--- START ---

Lemma u_add_to_start_wp ds x y rest c : wp (u_add_to_start (Z.of_nat (length pre)) c (Z.of_nat (length ds)))
  (fun _ d' => d' = pre ++ c :: ds ++ 0 :: rest) (pre ++ ds ++ x :: y :: rest).
Proof.
  destruct (wp_run _ _ _ (add_to_start_wp ds x y rest c)) as ([] & d & E & ->).
  eapply wp_intro; [rewrite u_add_to_start_tail, E by lia; done|done].
Qed.
End tail.

(** ** One number *)

Lemma numeral_neg base n : n < 0 -> numeral base n = 45 :: digits_onto 32 base (- n) [].
Proof.
  intros Hn. unfold numeral. destruct (Z.eqb_spec n 0); [lia|]. destruct (Z.ltb_spec n 0); [|lia].
  by rewrite Z.abs_neq by lia.
Qed.

Lemma numeral_pos base n : 0 < n -> numeral base n = digits_onto 32 base n [].
Proof.
  intros Hn. unfold numeral. destruct (Z.eqb_spec n 0); [lia|]. destruct (Z.ltb_spec n 0); [lia|].
  by rewrite Z.abs_eq by lia.
Qed.

Lemma digits_of_int base n : 10 <= base <= 16 -> 0 <= n < 0x80000000 ->
  (length (digits_onto 32 base n []) <= 10)%nat /\ 0 ∉ digits_onto 32 base n [] /\ n < base ^ Z.of_nat 32.
Proof.
  intros Hb Hn. assert (Hp : 10 ^ 10 <= base ^ Z.of_nat 10) by (apply Z.pow_le_mono_l; lia).
  destruct (digits_bound base 10 ltac:(lia) 32 n) as [H1 H2]; [lia|]. split_and!; [done|done|].
  assert (10 ^ 32 <= base ^ Z.of_nat 32) by (apply Z.pow_le_mono_l; lia). lia.
Qed.

Lemma abs_int n : printable n -> (if n <? 0 then int32 (n * -1) else n) = Z.abs n.
Proof.
  unfold printable. intros Hn. destruct (Z.ltb_spec n 0); [|lia]. unfold int32. rewrite Z.mod_small by lia.
  destruct (Z.ltb_spec (n * -1) 0x80000000); lia.
Qed.

(** The kernel's routine: the numeral and its terminator. *)
Lemma itoa_numeral base n tmp : 10 <= base <= 16 -> printable n -> length tmp = 20%nat ->
  exists rest, _itoa n base tmp = Ok (tt, numeral base n ++ 0 :: rest) /\ length (numeral base n ++ 0 :: rest) = 20%nat /\
    0 ∉ numeral base n.
Proof.
  intros Hb Hn Hlen. destruct tmp as [|x tmp]; [done|]. cbn in Hlen. injection Hlen as Hlen.
  assert (W : wp (_itoa n base) (fun _ d => exists rest, d = numeral base n ++ 0 :: rest /\
    length (numeral base n ++ 0 :: rest) = 20%nat /\ 0 ∉ numeral base n) (x :: tmp)).
  2: { destruct (wp_run _ _ _ W) as ([] & d & E & rest & -> & ?). by exists rest. }
  unfold _itoa. apply wp_bind. destruct (Z.eqb_spec n 0) as [->|Hn0].
  { destruct tmp as [|y tmp]; [done|]. eapply wp_mono; [apply (add_to_start_wp [] x y tmp)|]. intros [] d ->.
    cbn [app length] in *. exists tmp. split_and!; [done|cbn; lia|]. cbn. by rewrite list_elem_of_singleton. }
  apply wp_ret. cbv zeta. rewrite abs_int by done. apply wp_bind.
  destruct (digits_of_int base (Z.abs n) Hb ltac:(unfold printable in Hn; lia)) as (Hl & H0 & Hlt).
  remember (digits_onto 32 base (Z.abs n) []) as ds eqn:Eds.
  eapply (wp_mono _ (fun r d => r.2 = Z.of_nat (length ds) /\ exists rest', d = ds ++ 0 :: rest' /\
    (length ds + length rest')%nat = length tmp)).
  { eapply wp_ext; [apply (loop_ext _ (digit_step base _add_to_start (fun _ => true)));
      intros [m i] d; unfold digit_step; by rewrite andb_true_r|].
    eapply wp_mono; [apply (digits_loop_wp [] base _add_to_start (fun _ => true) ltac:(lia) add_to_start_wp 32 (Z.abs n) [] x tmp)|].
    - lia.
    - lia.
    - rewrite <- Eds. cbn [length]. lia.
    - done.
    - intros r d (E & rest' & -> & El). rewrite <- Eds in *. split; [done|]. by exists rest'. }
  intros [m idx] d (E & rest & -> & El). cbn [snd] in E. subst idx. destruct (Z.ltb_spec n 0) as [Hneg|Hpos].
  - destruct rest as [|z rest]; [cbn [length] in El; lia|]. eapply wp_mono; [apply add_to_start_wp|]. intros [] d ->.
    rewrite numeral_neg by done. rewrite <- (Z.abs_neq n) by lia. rewrite <- Eds. exists rest.
    split_and!; [done|rewrite length_app; cbn [length] in *; lia|by rewrite not_elem_of_cons].
  - apply wp_ret. rewrite numeral_pos by lia. rewrite <- (Z.abs_eq n) by lia. rewrite <- Eds. exists rest.
    split_and!; [done|rewrite length_app; cbn [length] in *; lia|done].
Qed.

(** The library's routine, where the numeral fits: no terminator behind a
    lone zero, and its length is the answer. *)
Lemma u_itoa_numeral pre base n max_len e : 10 <= base <= 16 -> printable n ->
  (length (numeral base n) < length e)%nat -> Z.of_nat (length (numeral base n)) <= max_len ->
  exists e', u_itoa n (Z.of_nat (length pre)) base max_len (pre ++ e) =
    Ok (Z.of_nat (length (numeral base n)), pre ++ numeral base n ++ e') /\
    (length (numeral base n) + length e')%nat = length e.
Proof.
  intros Hb Hn Hroom Hmax. destruct e as [|x e]; [cbn in Hroom; lia|]. cbn [length] in Hroom.
  assert (W : wp (u_itoa n (Z.of_nat (length pre)) base max_len) (fun r d => r = Z.of_nat (length (numeral base n)) /\
    exists e', d = pre ++ numeral base n ++ e' /\ (length (numeral base n) + length e')%nat = length (x :: e)) (pre ++ x :: e)).
  2: { destruct (wp_run _ _ _ W) as (r & d & E & -> & e' & -> & ?). by exists e'. }
  unfold u_itoa. destruct (Z.eqb_spec n 0) as [->|Hn0].
  { apply wp_bind. unfold wp, arr_set at 1. rewrite decide_True by (rewrite length_app; cbn; lia). cbn. split; [done|].
    exists e. split; [|done]. rewrite insert_app_r_alt by lia. replace (Z.to_nat _ - _)%nat with 0%nat by lia. done. }
  cbv zeta. rewrite abs_int by done. apply wp_bind.
  destruct (digits_of_int base (Z.abs n) Hb ltac:(unfold printable in Hn; lia)) as (Hl & H0 & Hlt).
  assert (Hnum : numeral base n = (if n <? 0 then [45] else []) ++ digits_onto 32 base (Z.abs n) [])
    by (unfold numeral; by destruct (Z.eqb_spec n 0)).
  assert (Hds : (length (digits_onto 32 base (Z.abs n) []) <= length (numeral base n))%nat) by (rewrite Hnum, length_app; lia).
  remember (digits_onto 32 base (Z.abs n) []) as ds eqn:Eds.
  eapply (wp_mono _ (fun r d => r.2 = Z.of_nat (length ds) /\ exists rest', d = pre ++ ds ++ 0 :: rest' /\
    (length ds + length rest')%nat = length e)).
  { eapply wp_ext; [apply (loop_ext _ (digit_step base (u_add_to_start (Z.of_nat (length pre))) (fun idx => idx <? max_len)));
      by intros [m i] d|].
    eapply wp_mono; [apply (digits_loop_wp pre base _ _ ltac:(lia) (u_add_to_start_wp pre) 32 (Z.abs n) [] x e)|].
    - lia.
    - lia.
    - rewrite <- Eds. cbn [length]. lia.
    - intros i Hi. rewrite <- Eds in Hi. apply Z.ltb_lt. lia.
    - intros r d (E & rest' & -> & El). rewrite <- Eds in *. split; [done|]. by exists rest'. }
  intros [m idx] d (E & rest & -> & El). cbn [snd] in E. subst idx.
  rewrite Hnum in Hroom |- *. clear Hnum Hmax Hds. destruct (Z.ltb_spec n 0) as [Hneg|Hpos].
  - rewrite length_app in Hroom. cbn [length] in Hroom. destruct rest as [|z rest]; [cbn [length] in El; lia|]. apply wp_bind. eapply wp_mono; [apply u_add_to_start_wp|]. intros [] d ->.
    apply wp_ret. rewrite length_app. cbn [length app] in *. split; [lia|]. exists (0 :: rest). split; [done|cbn [length]; lia].
  - apply wp_ret. cbn [app]. split; [done|]. exists (0 :: rest). split; [done|cbn [length]; lia].
Qed.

--- END ---

■ **Brief**
From the records above, copy only the lines starting with the line that holds "tmp)|]. intros [] d ->." and going on through the line that holds "apply wp_ret. cbv", exactly as written.

■ **Exercise answer**
  { destruct tmp as [|y tmp]; [done|]. eapply wp_mono; [apply (add_to_start_wp [] x y tmp)|]. intros [] d ->.
    cbn [app length] in *. exists tmp. split_and!; [done|cbn; lia|]. cbn. by rewrite list_elem_of_singleton. }
  apply wp_ret. cbv zeta. rewrite abs_int by done. apply wp_bind.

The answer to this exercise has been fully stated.